On Nov 28, 2008, at 4:49 PM, David Abrahams wrote:

> on Wed Nov 26 2008, Michael Jackson <>
> wrote:
>> Taking a deeper look into this issue (by experimenting with bjam)
>> this
>> is what I am seeing (at least on OS X).
>> bjam errors on the side of building if I don't quite give it the
>> right
>> information. For instance in the program_options testing I do the
>> following:
>> bjam cmdline_test_dll toolset=darwin variant=debug link=static
>> and I actually get a shared program_options library built, which is
>> what the
>> regression test needs, but I don't actually get a static
>> program_options library
>> built.
> Because the regression test doesn't need it. That's not erring on the
> side of building; that's erring on the side of doing what's
> specified by
> the Jamfile if it conflicts with the command-line.
> There's some rationale for that
> (
> )
> even though Boost.Build doesn't hew to that rationale consistently.

Didn't know about that page. Thanks. It does help explain what I am

>> I also noticed that if I start adding multiple configurations (like
>> single and multi-threading) I will get multiple versions of the
>> regression test created.
> I can't see what possible alternative you could have expected.

No alternative, just a newbie noticing (and verifying) behavior.

>> (Which answered another question that I was going to ask).
>> Currently the CMake system will NOT do any of this. If this is the
>> behavior that is wanted then the logic will need to be added to the
>> cmake build files.
> IIUC, CMake doesn't naturally build multiple variants in one build
> command. It was my conclusion, along with Doug G., that such
> multiple-configuration builds should be handled by an external driver
> script rather than trying to get CMake to do something for which it
> isn't designed. I'm not sure how well that fits with Boost's testing
> regime, though. When I look at the Jamfile for program_options it
> seems
> to be specifying two specific configurations to test.
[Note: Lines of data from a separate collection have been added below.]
(** * HyperX Cloud Flight Wireless reader: report decoder and device session

    A shallow embedding of [index.js] (the reader returned by
    [module.exports]) and the properties of its report decoder, its
    de-duplication policy, its keep-alive scheduler and its handling of
    device handles.

    The JavaScript closure variables become the record [Vars]; what the
    code does to the outside world (node-hid handles, the timers of the
    runtime, the events given to the emitter) becomes the record [Host].
    Every function of the source is a computation in a small state monad
    over the pair of both. *)

From Stdlib Require Import ZArith List Ascii String Bool Lia.
Import ListNotations.
Open Scope Z_scope.

(** ** Constants of the module *)

Definition VENDOR_ID : Z := 2385.
Definition SUPPORTED_PRODUCT_IDS : list Z := [5828; 5923].
Definition STATUS_USAGE : Z := 771.
Definition STATUS_USAGEPAGES : list Z := [65363; 65424].

(** [Set.prototype.has] on a set of numbers. *)
Definition has (s : list Z) (x : Z) : bool := existsb (Z.eqb x) s.

(** ** Data *)

(** An entry of [HID.devices()].  A field the host does not report is
    [undefined] in JavaScript and [None] here. *)
Record Descriptor := {
  vendorId : Z;
  productId : Z;
  product : option string;
  usage : option Z;
  usagePage : option Z;
  path : string
}.

Inductive Power := On | Off.
Inductive Direction := Up | Down.

Inductive Failure :=
| StatusInterfaceNotFound
| OpenFailed (p : string)
| WriteFailed (h : nat)
| IoFailure (h : nat).

(** What the emitter is given: the name of the channel and its payload. *)
Inductive Event :=
| EPower (p : Power)
| EMuted (b : bool)
| EVolume (d : Direction)
| ECharging (b : bool)
| EBattery (pct : Z)
| EUnknown (data : list Z)
| EError (e : Failure).

(** The options of [module.exports], with their defaults. *)
Record Config := {
  debug : bool;
  updateDelay : Z;
  dedupe : bool;
  batteryMinIntervalMs : Z
}.

Definition defaultConfig : Config :=
  {| debug := false;
     updateDelay := 5 * 1000 * 60;
     dedupe := true;
     batteryMinIntervalMs := 15 * 1000 |}.

(** The closure variables of the reader.  [interval] is [undefined] or
    [null] ([None]) or the timer returned by [setInterval];
    [bootstrapDevice] is [undefined] ([None]) or a handle. *)
Record Vars := {
  lastBattery : option Z;
  lastBatteryEmitTs : Z;
  lastCharging : option bool;
  lastPower : option Power;
  lastMuted : option bool;
  interval : option nat;
  bootstrapDevice : option nat
}.

(** The world around the reader. *)
Record Host := {
  timers : list (nat * Z);        (* repeating timers that are active: id, delay *)
  timerSeq : nat;                 (* the id of the next timer *)
  handles : list (nat * string);  (* device handles that are open: id, path *)
  openSeq : nat;                  (* [new HID.HID] calls so far; the next handle id *)
  headsets : list nat;            (* handles opened by the [devices.forEach] loop,
                                     each with its close, error and data listeners *)
  closeCalls : list nat;          (* handles on which [close()] was called, in order *)
  writes : list (nat * list Z);   (* [write] calls: handle and payload, in order *)
  emitted : list Event            (* the events emitted, in order *)
}.

Record St := { vars : Vars; host : Host }.

(** Whether node-hid succeeds is not decided by the program: the [n]-th
    [new HID.HID(p)] succeeds iff [openOk n p], the [k]-th [write] iff
    [writeOk k]. *)
Record Env := {
  openOk : nat -> string -> bool;
  writeOk : nat -> bool
}.

(** ** Equality tests ([===] on the values the variables hold) *)

Definition Power_eqb (a b : Power) : bool :=
  match a, b with On, On | Off, Off => true | _, _ => false end.

Definition opt_eqb {A} (eqb : A -> A -> bool) (a b : option A) : bool :=
  match a, b with
  | Some x, Some y => eqb x y
  | None, None => true
  | _, _ => false
  end.

(** ** The state monad *)

Definition M (A : Type) : Type := St -> A * St.

Definition ret {A} (a : A) : M A := fun s => (a, s).
Definition bind {A B} (c : M A) (k : A -> M B) : M B :=
  fun s => let (a, s') := c s in k a s'.

Declare Scope m_scope.
Delimit Scope m_scope with M.
Notation "x <- c1 ;; c2" := (bind c1 (fun x => c2))
  (at level 61, c1 at next level, right associativity) : m_scope.
Notation "c1 ;; c2" := (bind c1 (fun _ => c2))
  (at level 61, right associativity) : m_scope.
Open Scope m_scope.

Definition exec {A} (c : M A) (s : St) : St := snd (c s).
Definition eval {A} (c : M A) (s : St) : A := fst (c s).

Definition getVars : M Vars := fun s => (vars s, s).
Definition modVars (f : Vars -> Vars) : M unit :=
  fun s => (tt, {| vars := f (vars s); host := host s |}).
Definition modHost (f : Host -> Host) : M unit :=
  fun s => (tt, {| vars := vars s; host := f (host s) |}).

(** Assignments to the closure variables. *)
Definition set_lastBattery (x : option Z) (v : Vars) : Vars :=
  {| lastBattery := x; lastBatteryEmitTs := lastBatteryEmitTs v;
     lastCharging := lastCharging v; lastPower := lastPower v;
     lastMuted := lastMuted v; interval := interval v;
     bootstrapDevice := bootstrapDevice v |}.
Definition set_lastBatteryEmitTs (x : Z) (v : Vars) : Vars :=
  {| lastBattery := lastBattery v; lastBatteryEmitTs := x;
     lastCharging := lastCharging v; lastPower := lastPower v;
     lastMuted := lastMuted v; interval := interval v;
     bootstrapDevice := bootstrapDevice v |}.
Definition set_lastCharging (x : option bool) (v : Vars) : Vars :=
  {| lastBattery := lastBattery v; lastBatteryEmitTs := lastBatteryEmitTs v;
     lastCharging := x; lastPower := lastPower v;
     lastMuted := lastMuted v; interval := interval v;
     bootstrapDevice := bootstrapDevice v |}.
Definition set_lastPower (x : option Power) (v : Vars) : Vars :=
  {| lastBattery := lastBattery v; lastBatteryEmitTs := lastBatteryEmitTs v;
     lastCharging := lastCharging v; lastPower := x;
     lastMuted := lastMuted v; interval := interval v;
     bootstrapDevice := bootstrapDevice v |}.
Definition set_lastMuted (x : option bool) (v : Vars) : Vars :=
  {| lastBattery := lastBattery v; lastBatteryEmitTs := lastBatteryEmitTs v;
     lastCharging := lastCharging v; lastPower := lastPower v;
     lastMuted := x; interval := interval v;
     bootstrapDevice := bootstrapDevice v |}.
Definition set_interval (x : option nat) (v : Vars) : Vars :=
  {| lastBattery := lastBattery v; lastBatteryEmitTs := lastBatteryEmitTs v;
     lastCharging := lastCharging v; lastPower := lastPower v;
     lastMuted := lastMuted v; interval := x;
     bootstrapDevice := bootstrapDevice v |}.
Definition set_bootstrapDevice (x : option nat) (v : Vars) : Vars :=
  {| lastBattery := lastBattery v; lastBatteryEmitTs := lastBatteryEmitTs v;
     lastCharging := lastCharging v; lastPower := lastPower v;
     lastMuted := lastMuted v; interval := interval v;
     bootstrapDevice := x |}.

(** ** The runtime: emitter, timers, node-hid *)

(** [emitter.emit(channel, payload)]. *)
Definition emit (e : Event) : M unit :=
  modHost (fun h =>
    {| timers := timers h; timerSeq := timerSeq h; handles := handles h;
       openSeq := openSeq h; headsets := headsets h;
       closeCalls := closeCalls h; writes := writes h;
       emitted := emitted h ++ [e] |}).

(** [setInterval(bootstrap, delay)]: a new active timer; its id is returned. *)
Definition setInterval (delay : Z) : M nat :=
  fun s =>
    let h := host s in
    (timerSeq h,
     {| vars := vars s;
        host := {| timers := timers h ++ [(timerSeq h, delay)];
                   timerSeq := S (timerSeq h); handles := handles h;
                   openSeq := openSeq h; headsets := headsets h;
                   closeCalls := closeCalls h; writes := writes h;
                   emitted := emitted h |} |}).

Definition dropId {A} (i : nat) (l : list (nat * A)) : list (nat * A) :=
  filter (fun e => negb (Nat.eqb (fst e) i)) l.

Definition hasId {A} (i : nat) (l : list (nat * A)) : bool :=
  existsb (fun e => Nat.eqb (fst e) i) l.

(** [clearInterval(t)]: nothing happens for [undefined] and [null]. *)
Definition clearInterval (t : option nat) : M unit :=
  match t with
  | None => ret tt
  | Some i =>
      modHost (fun h =>
        {| timers := dropId i (timers h); timerSeq := timerSeq h;
           handles := handles h; openSeq := openSeq h;
           headsets := headsets h; closeCalls := closeCalls h;
           writes := writes h; emitted := emitted h |})
  end.

(** ** The battery estimate *)

(** A sequence of [if (c) return x;] statements: the first that returns. *)
Definition orElse {A} (a b : option A) : option A :=
  match a with Some x => Some x | None => b end.
Infix "<|>" := orElse (at level 55, right associativity).

Definition ifReturn (c : bool) (x : Z) : option Z :=
  if c then Some x else None.

(** The body of [if (chargeState === 0x0f) { ... }]. *)
Definition bands0f (magicValue : Z) : option Z :=
  ifReturn (magicValue >=? 130) 100
  <|> ifReturn ((magicValue <? 130) && (magicValue >=? 120)) 95
  <|> ifReturn ((magicValue <? 120) && (magicValue >=? 100)) 90
  <|> ifReturn ((magicValue <? 100) && (magicValue >=? 70)) 85
  <|> ifReturn ((magicValue <? 70) && (magicValue >=? 50)) 80
  <|> ifReturn ((magicValue <? 50) && (magicValue >=? 20)) 75
  <|> ifReturn ((magicValue <? 20) && (magicValue >? 0)) 70.

(** The body of [if (chargeState === 0x0e) { ... }]. *)
Definition bands0e (magicValue : Z) : option Z :=
  ifReturn ((magicValue <? 250) && (magicValue >? 240)) 65
  <|> ifReturn ((magicValue <? 240) && (magicValue >=? 220)) 60
  <|> ifReturn ((magicValue <? 220) && (magicValue >=? 208)) 55
  <|> ifReturn ((magicValue <? 208) && (magicValue >=? 200)) 50
  <|> ifReturn ((magicValue <? 200) && (magicValue >=? 190)) 45
  <|> ifReturn ((magicValue <? 190) && (magicValue >=? 180)) 40
  <|> ifReturn ((magicValue <? 179) && (magicValue >=? 169)) 35
  <|> ifReturn ((magicValue <? 169) && (magicValue >=? 159)) 30
  <|> ifReturn ((magicValue <? 159) && (magicValue >=? 148)) 25
  <|> ifReturn ((magicValue <? 148) && (magicValue >=? 119)) 20
  <|> ifReturn ((magicValue <? 119) && (magicValue >=? 90)) 15
  <|> ifReturn (magicValue <? 90) 10.

(** [calculatePercentage] from its second [if] on: the two band tables
    and the final [return null]. *)
Definition bandLookup (chargeState magicValue : Z) : option Z :=
  (if chargeState =? 0x0f then bands0f magicValue else None)
  <|> (if chargeState =? 0x0e then bands0e magicValue else None)
  <|> None.

Section Reader.

Variable cfg : Config.
Variable env : Env.
(** The interfaces selected by the enumeration at the top of
    [module.exports] (vendor, then product id, then product name). *)
Variable devices : list Descriptor.

(** [new HID.HID(p)]: the handle, or [None] when the constructor throws. *)
Definition hidOpen (p : string) : M (option nat) :=
  fun s =>
    let h := host s in
    let n := openSeq h in
    if openOk env n p then
      (Some n,
       {| vars := vars s;
          host := {| timers := timers h; timerSeq := timerSeq h;
                     handles := handles h ++ [(n, p)];
                     openSeq := S n; headsets := headsets h;
                     closeCalls := closeCalls h; writes := writes h;
                     emitted := emitted h |} |})
    else
      (None,
       {| vars := vars s;
          host := {| timers := timers h; timerSeq := timerSeq h;
                     handles := handles h;
                     openSeq := S n; headsets := headsets h;
                     closeCalls := closeCalls h; writes := writes h;
                     emitted := emitted h |} |}).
    CMake's approach would be to make a separate build directory for
each build variant that was to be compiled/tested. So on Linux for
example you would potentially end up with 16 build directories. At
this point there is "support" for multiple variants within one CMake
build directory which is sort of "abusing" cmake a bit but does seem
to work at least for building the libraries.
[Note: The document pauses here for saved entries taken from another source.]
(** * SupermarketAppMVC: the cart-to-order checkout pipeline

    A shallow embedding of the storefront's models and controllers
    (models/productModel.js, models/cartModel.js, models/orderModel.js,
    models/orderItemModel.js, controllers/cartController.js,
    controllers/adminOrdersController.js) and the properties of its
    checkout pipeline.

    - JavaScript numbers that carry money are IEEE-754 binary64 values:
      the kernel's primitive floats, with [toFixed(2)] and [Number(...)]
      written out on the exact binary value.
    - Quantities come from INT columns and form fields: integers, plus the
      non-finite outcomes of [Number(...)] (NaN, the infinities) that the
      controllers branch on.
    - The MySQL tables are explicit state; every [db.query] may fail, as
      decided by a fault oracle, and hands an error to its callback.
    - Where a property depends on how far binary64 arithmetic is from the
      exact result, the finite values are read as real numbers and the
      error of each operation is bounded from its specification. *)

From Stdlib Require Import ZArith QArith Qabs Lia Ascii String.
From Stdlib Require Import PrimFloat FloatOps SpecFloat FloatAxioms.
From Stdlib Require Import Reals Lra Qreals.
From stdpp Require Import base option list gmap strings pretty.

Set Warnings "-inexact-float".
Local Open Scope Z_scope.

(* ===================================================================== *)
(** ** JavaScript built-ins used by the sources *)
(* ===================================================================== *)

Module JS.

(** *** Numbers: binary64 *)

(** [Number(z)] for an integer read from an INT column: the nearest
    binary64 value (exact below 2^53). *)
Definition Number_of_int (z : Z) : float :=
  SF2Prim (binary_normalize prec emax z 0 false).

(** What [x.toFixed(2)] prints.  For a finite [x] with |x| < 10^21 it is
    a sign and a whole number of hundredths; otherwise it is the text of
    [String(x)] ("NaN", "Infinity", "1e+21", ...), which [Number] reads
    back as [x] itself. *)
Inductive numeral :=
| Fixed2 (neg : bool) (hundredths : Z)
| Plain (x : float).

(** The exact value of a finite binary64 number is [m * 2^e]. *)
Definition at_least_1e21 (m : positive) (e : Z) : bool :=
  if 0 <=? e then 10 ^ 21 <=? Z.pos m * 2 ^ e
  else 10 ^ 21 * 2 ^ (- e) <=? Z.pos m.

(** "Let n be an integer for which n / 10^2 - x is as close to zero as
    possible.  If there are two such n, pick the larger n."
    That is n = floor (100 * m * 2^e + 1/2). *)
Definition hundredths_of (m : positive) (e : Z) : Z :=
  if 0 <=? e then 100 * Z.pos m * 2 ^ e
  else (200 * Z.pos m + 2 ^ (- e)) / 2 ^ (- e + 1).

Definition toFixed2 (x : float) : numeral :=
  match Prim2SF x with
  | S754_nan => Plain x
  | S754_infinity _ => Plain x
  | S754_zero _ => Fixed2 false 0
  | S754_finite s m e =>
      if at_least_1e21 m e then Plain x else Fixed2 s (hundredths_of m e)
  end.

(** [Number(text)] on what [toFixed(2)] printed: the binary64 value
    nearest to n/100 (ties to even), with the sign kept on zero. *)
Definition Number_of_numeral (d : numeral) : float :=
  match d with
  | Plain x => x
  | Fixed2 neg (Z.pos n) =>
      SF2Prim (SFdiv prec emax (S754_finite neg n 0) (S754_finite false 100 0))
  | Fixed2 neg _ => if neg then neg_zero else zero
  end.

(** [Number(x.toFixed(2))], the rounding idiom of all three sources. *)
Definition round2 (x : float) : float := Number_of_numeral (toFixed2 x).

(** [x || 0] on a number: NaN, +0 and -0 are falsy. *)
Definition or_zero (x : float) : float :=
  if is_nan x || is_zero x then zero else x.

Definition isFinite (x : float) : bool := negb (is_nan x || is_infinity x).

(** The exact rational value [m * 2^e] of a finite binary64 number. *)
Definition exact (m : positive) (e : Z) : Q :=
  if 0 <=? e then inject_Z (Z.pos m * 2 ^ e)
  else Z.pos m # Z.to_pos (2 ^ (- e)).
    In a "CMake" world and using the example from above, if a test
requires a static-multi-threaded build of a library BUT the user has
asked for a dynamic-multi-threaded then that test would not be built.
This is the current implemented behavior. This means that there is NO
attempt to build a static-multi-threaded library because a test
required it.

    The test reporting will have to make these configuration choices
clear so that results can be easily and quickly reviewed.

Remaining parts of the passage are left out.